Kubeflow: Portable Machine Learning on Kubernetes
Michelle Casbon, Senior Engineer at Google
Michelle presents Kubeflow, a framework on Kubernetes that provides a single, unified tool for running common processes such as model training, evaluation, and serving, as well as monitoring, logging, and other operational tools. She discusses three challenges in developing ML applications: scalability, portability, and composability. She wraps up with a demo featuring a simple use case running locally, on premises, on a cloud platform, and using specialized GPU hardware.
How DataXu Built a Cloud-Native Warehouse
Suchi Raman, Director, Product Development at DataXu
Suchi shares the lessons learned during DataXu’s multiyear journey to the cloud. She starts with an overview of the company’s previous on-premises analytics infrastructure and how it scaled this to its current “cloud native” warehouse architecture using Glue Data Catalog, Athena (Presto-as-a-service), and Lambdas on AWS. She wraps up with a discussion on how DataXu leveraged AWS spot instances to significantly reduce the company’s daily operational costs.

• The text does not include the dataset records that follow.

Definition get_descriptor (d : usb_device_t) (w : World)
    : (usb_error_t * N * usb_device_descriptor_t) * World :=
  match products w d with
  | Some p => ((USB_SUCCESS, sizeof_device_descriptor, descriptor_of p), w)
  | None => ((1, 0%N, zero_descriptor), w)
  end.

Definition get_string_descriptor (d : usb_device_t) (index length : Z) (w : World)
    : (usb_error_t * N * usb_string_descriptor_t) * World :=
  match strings w index with
  | Some s =>
      let n := 2 + 2 * Z.of_nat (String.length s) in
      ((USB_SUCCESS, Z.to_N (Z.min n length),
        {| sd_bLength := n; sd_bDescriptorType := 3; sd_bString := units_of s |}), w)
  | None => ((1, 0%N, {| sd_bLength := 0; sd_bDescriptorType := 0; sd_bString := [] |}), w)
  end.

Definition control_transfer (d : usb_device_t) (setup : usb_control_setup_t)
    (data : list byte) (w : World) : (usb_error_t * N * list byte) * World :=
  if negb (transfers_ok w) then ((1, 0%N, []), w)
  else if (bmRequestType setup =? 0xA1) && (bRequest setup =? 5)
  then ((USB_SUCCESS, 1%N, [Crc.byte_of_Z (dfu_state w)]), w)
  else if (bmRequestType setup =? 0xA1) && (bRequest setup =? 3)
  then ((USB_SUCCESS, 6%N, [x00; x00; x00; x00; Crc.byte_of_Z (dfu_status w); x00]), w)
  else if bmRequestType setup =? 0xC0
  then ((USB_SUCCESS, N.of_nat (List.length (response w)), response w), w)
  else ((USB_SUCCESS, Z.to_N (wLength setup), []), w).

#[global] Instance usb_model : UsbStack World := {
  usb_GetRole := role;
  usb_WaitingEvents := next_events;
  usb_ResetDevice := fun _ w => (USB_SUCCESS, w);
  usb_GetDescriptor := get_descriptor;
  usb_GetStringDescriptor := get_string_descriptor;
  usb_GetConfigurationDescriptorTotalLength := fun _ _ _ => 9%N;
  usb_GetConfigurationDescriptor := fun _ _ n w => ((USB_SUCCESS, n, []), w);
  usb_SetConfiguration := fun _ _ _ w => (USB_SUCCESS, w);
  usb_ControlTransfer := control_transfer;
  usb_Transfer := fun _ _ _ length w =>
    if transfers_ok w then ((USB_SUCCESS, Z.to_N length), w) else ((1, 0%N), w);
  usb_Init := fun w => (USB_SUCCESS, w);
  usb_Cleanup := fun w => w;
  malloc := fun w => (memory w, w)
}.

(** A host with the given events waiting and devices attached. *)
Definition bus (events : list (list usb_event_t)) (products : usb_device_t -> option Z)
    (strings : Z -> option string) : World :=
  {| role := USB_ROLE_HOST; events := events; products := products;
     strings := strings; dfu_state := 2; dfu_status := 5; response := [];
     transfers_ok := true; memory := true |}.

(** A client that has adopted device 1 in the given mode with nothing else
    set, on a quiet bus. *)
Definition adopted (mode : Z) (callback : option irecovery_event_cb_t) : State :=
  {| client := {| connection_policy := IRECOVERY_CLIENT_DEVICE_POLICY_ACCEPT_ALL;
                  ecid_restriction := 0; num_connections := 0;
                  handle := 1%N; device_descriptor := descriptor_of mode;
                  device_info := zero_device_info; mode := mode;
                  finalized := 1; progress_callback := callback |};
     world := bus [] (fun d => if (d =? 1)%N then Some mode else None) (fun _ => None);
     trace := [] |}.

End Emulator.

(** ** Concrete inputs *)

Module Inputs.
Import Emulator.

(** A console command of exactly 255 characters. *)
Definition command_255 : string := string_of_list_ascii (repeat "a"%char 255).

(** A client in recovery mode (product id 0x1281) on a quiet bus. *)
Definition recovery_client : State := adopted IRECOVERY_K_RECOVERY_MODE_2 None.

(** The same client when the console answers a read with the two bytes
    of "ok". *)
Definition console_client : State :=
  {| client := client recovery_client;
     world := {| role := USB_ROLE_HOST; events := [];
                 products := products (world recovery_client);
                 strings := fun _ => None; dfu_state := 2; dfu_status := 5;
                 response := ["o"%byte; "k"%byte];
                 transfers_ok := true; memory := true |};
     trace := [] |}.

(** A new client with the one-connection-limit policy, on a bus where two
    supported devices (handles 1 and 2, both in DFU mode) are enabled one
    after the other. *)
Definition two_devices : State :=
  {| client := new_client IRECOVERY_CLIENT_DEVICE_POLICY_ONE_CONNECTION_LIMIT 0;
     world := bus [[USB_DEVICE_ENABLED_EVENT 1%N]; [USB_DEVICE_ENABLED_EVENT 2%N]]
                  (fun _ => Some IRECOVERY_K_DFU_MODE) (fun _ => None);
     trace := [] |}.

(** A client built with the ECID restriction 0xDEADBEEF that has adopted
    device 1, whose serial number string reports the ECID 1. *)
Definition restricted_client : State :=
  {| client := set_handle 1%N
                 (set_device_descriptor (descriptor_of IRECOVERY_K_DFU_MODE)
                    (new_client IRECOVERY_CLIENT_DEVICE_POLICY_ACCEPT_ALL 0xDEADBEEF));
     world := bus [] (fun _ => Some IRECOVERY_K_DFU_MODE)
                  (fun i => if i =? 3 then Some "CPID:8010 ECID:01 SRNM:[F2X]"
                            else None);
     trace := [] |}.

(** A client without restriction that has adopted device 1; the device has
    a serial number string but no string descriptor 1, so that the fetch of
    the nonces fails. *)
Definition no_nonce_client : State :=
  {| client := set_handle 1%N
                 (set_device_descriptor (descriptor_of IRECOVERY_K_DFU_MODE)
                    (new_client IRECOVERY_CLIENT_DEVICE_POLICY_ACCEPT_ALL 0));
     world := world restricted_client;
     trace := [] |}.

(** A client in DFU mode whose progress callback always asks to stop. *)
Definition cancelling_client : State :=
  adopted IRECOVERY_K_DFU_MODE (Some (fun _ => 1)).

(** A client in DFU mode without a callback. *)
Definition dfu_client : State := adopted IRECOVERY_K_DFU_MODE None.

(** A client whose device info carries the chip id 0x8003 and the board id
    0x04. *)
Definition identified_client : irecovery_client :=
  set_device_info
    (parse_device_info "CPID:8003 BDID:04" IRECOVERY_K_DFU_MODE)
    (new_client IRECOVERY_CLIENT_DEVICE_POLICY_ACCEPT_ALL 0).

(** A usable client with the accept-only-when-no-current-connection
    policy, and one with the accept-all policy, on a bus where every device
    is a supported one. *)
Definition exclusive_client : State :=
  {| client := set_handle 1%N
                 (set_device_descriptor (descriptor_of IRECOVERY_K_DFU_MODE)
                    (new_client
                       IRECOVERY_CLIENT_DEVICE_POLICY_ACCEPT_ONLY_WHEN_NO_CURRENT_CONNECTION
                       0));
     world := world restricted_client;
     trace := [] |}.

Definition open_client : State :=
  {| client := client no_nonce_client;
     world := world restricted_client;
     trace := [] |}.

(** A client that has adopted device 1 when the bus reports that this
    device was disconnected. *)
Definition unplugged_client : State :=
  {| client := client no_nonce_client;
     world := bus [[USB_DEVICE_DISCONNECTED_EVENT 1%N]]
                  (fun _ => Some IRECOVERY_K_DFU_MODE) (fun _ => None);
     trace := [] |}.

(** A client that never adopted a device, on a quiet bus. *)
Definition idle_client : State :=
  {| client := new_client IRECOVERY_CLIENT_DEVICE_POLICY_ACCEPT_ALL 0;
     world := world restricted_client;
     trace := [] |}.



(** A client in DFU mode whose device answers the state request with the
    error state 10. *)
Definition dfu_error_client : State :=
  {| client := client dfu_client;
     world := {| role := USB_ROLE_HOST; events := [];
                 products := products (world dfu_client);
                 strings := fun _ => None; dfu_state := 10; dfu_status := 5;
                 response := []; transfers_ok := true; memory := true |};
     trace := [] |}.

End Inputs.

(** ** Vocabulary of the properties *)

Section Vocabulary.
Context {W : Type} {USB : UsbStack W} {SCAN : Nsscanf}.

Local Abbreviation State := (@State W).

(** No event is waiting, now or at a later call in the same world. *)
Definition quiet (s : State) : Prop :=
  usb_WaitingEvents (world s) = ([], world s).

(** The test of [irecovery_client_is_usable] on a state. *)
Definition usable (s : State) : bool :=
  negb (handle (client s) =? 0)%N
  && negb (role_is_device (usb_GetRole (world s)))
  && device_zone_nonzero (client s).

(** The setup packet [irecovery_send_command_raw] builds. *)
Definition command_setup (command : string) (b_request : Z) : usb_control_setup_t :=
  {| bmRequestType := 0x40; bRequest := b_request; wValue := 0; wIndex := 0;
     wLength := strlen command + 1 |}.







(** The download chunks of a run: the data of the control transfers
    [0x21, 1] that carry data. *)
Definition download_frame (op : usb_op) : list (list byte) :=
  match op with
  | OpControl _ setup data =>
      if (bmRequestType setup =? 0x21) && (bRequest setup =? 1)
         && negb (Nat.eqb (List.length data) 0)
      then [data] else []
  | _ => []
  end.

Definition download_frames (ops : list usb_op) : list (list byte) :=
  flat_map download_frame ops.

(** The bulk frames sent on endpoint 0x04, zero-length ones included. *)
Definition bulk_frame (op : usb_op) : list (list byte) :=
  match op with
  | OpBulk _ endpoint data => if endpoint =? 0x04 then [data] else []
  | _ => []
  end.

Definition bulk_frames (ops : list usb_op) : list (list byte) :=
  flat_map bulk_frame ops.

(** What a run did after the first progress emission whose callback
    returned a non-zero value. *)
Fixpoint after_cancel (ops : list usb_op) : list usb_op :=
  match ops with
  | [] => []
  | OpProgress _ returned :: rest =>
      if returned =? 0 then after_cancel rest else rest
  | _ :: rest => after_cancel rest
  end.

(** A computation preserves a property of the state. *)
Definition preserves {A} (P : State -> Prop) (m : M A) : Prop :=
  forall s, P s -> P (snd (m s)).

(** The download chunks sent so far are [F]. *)
Definition frames_are (F : list (list byte)) (s : State) : Prop :=
  download_frames (trace s) = F.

Migrating Elasticsearch Instances at Scale
Patrick Dignan, Technical Lead at HubSpot
Patrick walks through the evolution of the Elasticsearch infrastructure at HubSpot. He starts by describing the challenge HubSpot faced when increasing the security of its data systems due to GDPR. From there, he explores the techniques used by the data infrastructure team to seamlessly migrate teams’ indices from the old cluster to the new secure cluster. By moving to a centrally managed ingestion pipeline, HubSpot significantly reduced cluster migration time and, as a result, improved testability, maintainability, and reliability.

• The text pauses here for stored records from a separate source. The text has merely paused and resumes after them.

(** For 0 < p < 1 and a length a slice can have, the index the code
    computes is [c - 1] with [c] the ceiling of the float64 product: the
    conversion to int and the subtraction are exact. *)
Lemma ceil_index_spec (n : Z) (p : float) :
  1 <= n <= 2 ^ 60 ->
  Float64.lt 0 p = true -> Float64.lt p 1 = true ->
  exists c,
    ceil_index n p = c - 1
    /\ 0 <= c <= 2 ^ 60
    /\ is_ceiling (Float64.of_int n * p) c.
Proof.
  intros Hn H0 H1. unfold ceil_index, is_ceiling, Float64.int_Ceil.
  destruct (product_below n p Hn H0 H1) as [->|(m & e & -> & He & Hm)].
  - exists 0. split; [reflexivity|]. split; [|reflexivity].
    split; [lia|]. apply Z.pow_nonneg. lia.
  - assert (HP : 0 < 2 ^ 60) by (apply Z.pow_pos_nonneg; lia).
    assert (HQ : 2 ^ 60 < 2 ^ 63) by (apply Z.pow_lt_mono_r; lia).
    set (c := if 0 <=? e then Z.pos m * 2 ^ e
              else - (- Z.pos m / 2 ^ (- e))).
    assert (Hc : 0 <= c <= 2 ^ 60
                 /\ (0 <= e -> c = Z.pos m * 2 ^ e)
                 /\ (e < 0 ->
                     (c - 1) * 2 ^ (- e) < Z.pos m <= c * 2 ^ (- e))).
    { unfold c. destruct (Z.leb_spec 0 e) as [Hpos|Hneg].
      - split; [|split; [reflexivity|lia]].
        assert (0 < 2 ^ e) by (apply Z.pow_pos_nonneg; lia).
        split; [lia|].
        rewrite Z.pow_add_r, Z.mul_assoc in Hm by lia.
        apply Z.mul_le_mono_pos_r in Hm; [exact Hm|].
        apply Z.pow_pos_nonneg; lia.
      - assert (Hd : 0 < 2 ^ (- e)) by (apply Z.pow_pos_nonneg; lia).
        pose proof (Z.div_mod (- Z.pos m) (2 ^ (- e)) ltac:(lia)) as Hdm.
        pose proof (Z.mod_pos_bound (- Z.pos m) (2 ^ (- e)) Hd) as Hb.
        assert (Hm' : Z.pos m <= 2 ^ 60 * 2 ^ (- e)).
        { replace (2 ^ 1074) with (2 ^ (- e) * 2 ^ (e + 1074)) in Hm
            by (rewrite <- Z.pow_add_r by lia; f_equal; lia).
          rewrite Z.mul_assoc in Hm.
          apply Z.mul_le_mono_pos_r in Hm; [exact Hm|].
          apply Z.pow_pos_nonneg; lia. }
        set (q := - Z.pos m / 2 ^ (- e)) in *.
        set (r := (- Z.pos m) mod 2 ^ (- e)) in *.
        set (d := 2 ^ (- e)) in *.
        assert (Hrange : (- q - 1) * d < Z.pos m <= - q * d) by nia.
        split; [|split; [lia|intros _; exact Hrange]].
        split; [nia|].
        assert ((- q - 1) * d < 2 ^ 60 * d) by lia.
        assert (- q - 1 < 2 ^ 60) by nia. lia. }
    destruct Hc as (Hc & Hc1 & Hc2).
    assert (Hin : (min_int <=? c) && (c <=? max_int) = true).
    { unfold min_int, max_int.
      apply andb_true_intro. split; apply Z.leb_le; lia. }
    fold c. rewrite Hin. exists c. split.
    + unfold Int64.sub. apply wrap64_in_range.
      unfold in_range, min_int, max_int. lia.
    + split; [exact Hc|]. split; assumption.
Qed.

Presto: Pursuit of Performance
Andrii Rosa, Software Engineer at Facebook
Matt Fuller, VP of Engineering at Starburst
Andrii and Matt present the Presto Cost-Based Optimizer (CBO), recently introduced by Starburst, along with a case study on integrating the Presto CBO at Facebook scale. Matt provides a brief overview of the Presto architecture, followed by a discussion of how joins work in Presto and how CBO can improve the efficiency of joins through automatic join type selection, automatic left/right side selection, and join reordering based on selectivity estimates and cost. In the second half of the talk, Andrii explores a new mechanism in Presto that computes statistics seamlessly and efficiently, ensuring that all Presto-generated data is ready for CBO without any extra manual steps. They then discuss future work enhancing the CBO and statistics collection in Presto.

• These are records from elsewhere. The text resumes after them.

(** * The durable e-mail queue of LeoShare ([backend/emailQueue.js])

    A shallow embedding of the [EmailQueue] class and of the part of the
    Node.js run time it relies on (run-to-completion callbacks, timers,
    promises awaited by [async] functions, a file system whose writes
    may throw), followed by the properties of the queue.

    JavaScript objects are shared and mutated in place: an e-mail item
    is created once by [enqueue] and the same object then travels from
    [this.queue] to a [processSingleEmail] invocation, to the closure of
    a retry timer and back.  The model therefore keeps the items in a
    heap and every container holds heap locations. *)

From Stdlib Require Import ZArith NArith Lia.
From stdpp Require Import base option list gmap strings pretty.

(** * The user and file database ([class FileDatabase])

    The in-memory side of the class: every method is given as its
    effect on [this.data] and the value its caller gets.  The mutating
    methods are [async]: they change [this.data] and then
    [await this.saveDatabase()].  The model gives the change they make
    before they await and the value they resolve with when the write
    succeeds, no other method runs in between and the file names no
    user that [this.data] lacks, so that the merge of the users on disk
    in [processWriteQueue] adds nothing (the class never removes a user
    and writes the file from [this.data]).  The write itself
    ([saveDatabase], [processWriteQueue], [waitForLock]), the loading
    and migration of an old file and the direct upload links are not
    part of the model.

    [this.data.users] and [this.data.collections] are JavaScript objects
    used as maps from e-mail addresses and uuids; [for ... in] and
    [Object.values] visit them in insertion order, which the results of
    [getUploadById] and friends depend on, so they are association
    lists here. *)
Module FileDatabase.

Open Scope Z_scope.

(** What a method gives back: a value, or the [TypeError] of reading a
    property of [undefined]. *)
Inductive outcome (A : Type) : Type :=
| Returns (a : A)
| Throws (msg : string).
Arguments Returns {A} a.
Arguments Throws {A} msg.

(** ** Objects as ordered maps *)

(** The objects [users] and [collections] are lists of entries in
    insertion order, which is the order of [for ... in] and of
    [Object.entries] for the keys in use: e-mail addresses and uuids,
    none of them an array index. *)

(** The names every object inherits from [Object.prototype].  Under
    these, [o[k]] finds the inherited value when [o] has no entry of
    its own, and [o["__proto__"] = v] stores no entry. *)
Definition prototype_keys : list string :=
  ["constructor"; "__proto__"; "hasOwnProperty"; "isPrototypeOf";
   "propertyIsEnumerable"; "toLocaleString"; "toString"; "valueOf";
   "__defineGetter__"; "__defineSetter__"; "__lookupGetter__";
   "__lookupSetter__"].

(** A key under which an object holds what was stored in it and
    nothing else. *)
Definition plain_key (k : string) : Prop := k ∉ prototype_keys.

(** [o[k]] for an entry of [o] itself: [undefined] without one, which is
    what the code gets under a [plain_key]. *)
Fixpoint obj_get {A} (k : string) (o : list (string * A)) : option A :=
  match o with
  | [] => None
  | (k', v) :: o' => if decide (k' = k) then Some v else obj_get k o'
  end.

(** In-place change of the value of [o[k]]. *)
Fixpoint obj_update {A} (k : string) (f : A -> A) (o : list (string * A))
    : list (string * A) :=
  match o with
  | [] => []
  | (k', v) :: o' =>
      if decide (k' = k) then (k', f v) :: o' else (k', v) :: obj_update k f o'
  end.

(** [o[k] = v]: an existing key keeps its place, a new one goes last. *)
Definition obj_set {A} (k : string) (v : A) (o : list (string * A))
    : list (string * A) :=
  match obj_get k o with
  | Some _ => obj_update k (fun _ => v) o
  | None => o ++ [(k, v)]
  end.

(** [delete o[k]]. *)
Fixpoint obj_delete {A} (k : string) (o : list (string * A))
    : list (string * A) :=
  match o with
  | [] => []
  | (k', v) :: o' =>
      if decide (k' = k) then o' else (k', v) :: obj_delete k o'
  end.

(** [i = a.indexOf(x); if (i > -1) a.splice(i, 1)]. *)
Fixpoint remove_first (x : string) (a : list string) : list string :=
  match a with
  | [] => []
  | y :: a' => if decide (y = x) then a' else y :: remove_first x a'
  end.

(** ** Records *)

(** An entry of [user.uploads]; times are millisecond clock values. *)
Record Upload := mkUpload {
  upload_id : string;
  originalName : string;
  filename : string;
  size : N;
  uploadTime : Z;
  expiryTime : option Z;
  downloadCount : N;
  isPrivate : bool;
  fileType : string
}.

(** The [fileData] argument of [addUpload] and [replaceFile]. *)
Record FileData := mkFileData {
  fd_id : string;
  fd_originalName : string;
  fd_filename : string;
  fd_size : N;
  fd_uploadTime : Z;
  fd_expiryTime : option Z;
  fd_downloadCount : option N;
  fd_isPrivate : bool
}.

(** A value of [this.data.users].  The three id lists are absent in
    records of an old file, and the methods test for that. *)
Record User := mkUser {
  name : string;
  uploads : list Upload;
  user_collections : option (list string);
  subscribedFiles : option (list string);
  subscribedCollections : option (list string);
  profilePublic : bool;
  approved : bool;
  createdAt : Z;
  approvedAt : option Z
}.

(** A value of [this.data.collections]. *)
Record Collection := mkCollection {
  collection_id : string;
  collection_name : string;
  description : string;
  createdBy : string;
  collection_createdAt : Z;
  files : list string;
  isPublic : bool
}.

(** [this.data], without the metadata and the direct upload links. *)
Record Data := mkData {
  users : list (string * User);
  collections : list (string * Collection)
}.

Definition set_uploads (ups : list Upload) (u : User) : User :=
  mkUser (name u) ups (user_collections u) (subscribedFiles u)
         (subscribedCollections u) (profilePublic u) (approved u)
         (createdAt u) (approvedAt u).
Definition set_user_collections (c : option (list string)) (u : User) : User :=
  mkUser (name u) (uploads u) c (subscribedFiles u)
         (subscribedCollections u) (profilePublic u) (approved u)
         (createdAt u) (approvedAt u).
Definition set_subscribedFiles (c : option (list string)) (u : User) : User :=
  mkUser (name u) (uploads u) (user_collections u) c
         (subscribedCollections u) (profilePublic u) (approved u)
         (createdAt u) (approvedAt u).
Definition set_subscribedCollections (c : option (list string)) (u : User) : User :=
  mkUser (name u) (uploads u) (user_collections u) (subscribedFiles u)
         c (profilePublic u) (approved u) (createdAt u) (approvedAt u).
Definition set_profilePublic (b : bool) (u : User) : User :=
  mkUser (name u) (uploads u) (user_collections u) (subscribedFiles u)
         (subscribedCollections u) b (approved u) (createdAt u) (approvedAt u).
Definition set_approved (t : Z) (u : User) : User :=
  mkUser (name u) (uploads u) (user_collections u) (subscribedFiles u)
         (subscribedCollections u) (profilePublic u) true (createdAt u) (Some t).
Definition set_downloadCount (n : N) (up : Upload) : Upload :=
  mkUpload (upload_id up) (originalName up) (filename up) (size up)
           (uploadTime up) (expiryTime up) n (isPrivate up) (fileType up).
Definition set_files (fs : list string) (c : Collection) : Collection :=
  mkCollection (collection_id c) (collection_name c) (description c)
               (createdBy c) (collection_createdAt c) fs (isPublic c).
Definition set_users (us : list (string * User)) (d : Data) : Data :=
  mkData us (collections d).
Definition set_collections (cs : list (string * Collection)) (d : Data) : Data :=
  mkData (users d) cs.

Palisade: Overload Protection for Data Analytics and Storage Systems
Aniruddha Bohra, Principal Architect at Akamai
Aniruddha presents two systems — Palisade and Akamill — that were built at Akamai to address the challenges of safely collecting large volumes of data at low latency for data processing and analytics. He starts with an overview of Palisade, an overload protection system for reporting and analytics data processing infrastructures. He then discusses Akamill, a flexible stream processing system used by Palisade that provides buffering, connection pooling, and transformations to support near real-time data collection for applications. He concludes with a view into how the two systems combine to smooth out spikes, using thinning and throttling.
Building Highly Reliable Data Pipelines at Datadog
Jeremy Karn, Staff Data Engineer at Datadog
Jeremy walks through best practices used at Datadog, ensuring that trillions of data points are processed every day. He starts by describing the technology stack and the tools used for authoring and running Datadog’s pipelines. He then talks about the use of ephemeral clusters, the benefits of job isolation, and the ability to scale the clusters based on job needs. Finally, he discusses the mechanisms used to recover quickly in the face of unavoidable conditions, such as hardware failures, increased load, upstream delays, and bad code changes.